**** LISTED RECORDS ****

(* ===== verification/_CoqProject ===== *)
-Q . S2P
Prelude.v
Odict.v
Struct.v
BgpDecision.v
BgpTable.v
BgpAttr.v
BgpOpen.v
BgpPeer.v
BgpAdjIn.v
BgpPrefix.v
BgpWire.v
BgpMsg.v
BgpStream.v
OxmFields.v
OfpMatch.v
OfpActions.v
OfpMessages.v
Circlist.v
Processor.v
Vrrp.v
Bfd.v
Bpdu.v
Stp.v
StpElection.v
StpBridge.v
Network.v
DpSet.v
Tables.v
Datapath.v
Hello.v
AppManager.v
PacketUtils.v
Ofp.v
Lacp.v
PacketBase.v
EtherCodecs.v
IpCodecs.v
Packet.v
Igmp.v
IgmpQuerier.v
IgmpSnooper.v
KeyOrder.v
Topology.v
TopologyLinks.v
TopologyProbes.v
TopologyRegistry.v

****

The listing above should be returned in full, exactly as shown.

**EXPECTED ANSWER**
(* ===== verification/_CoqProject ===== *)
-Q . S2P
Prelude.v
Odict.v
Struct.v
BgpDecision.v
BgpTable.v
BgpAttr.v
BgpOpen.v
BgpPeer.v
BgpAdjIn.v
BgpPrefix.v
BgpWire.v
BgpMsg.v
BgpStream.v
OxmFields.v
OfpMatch.v
OfpActions.v
OfpMessages.v
Circlist.v
Processor.v
Vrrp.v
Bfd.v
Bpdu.v
Stp.v
StpElection.v
StpBridge.v
Network.v
DpSet.v
Tables.v
Datapath.v
Hello.v
AppManager.v
PacketUtils.v
Ofp.v
Lacp.v
PacketBase.v
EtherCodecs.v
IpCodecs.v
Packet.v
Igmp.v
IgmpQuerier.v
IgmpSnooper.v
KeyOrder.v
Topology.v
TopologyLinks.v
TopologyProbes.v
TopologyRegistry.v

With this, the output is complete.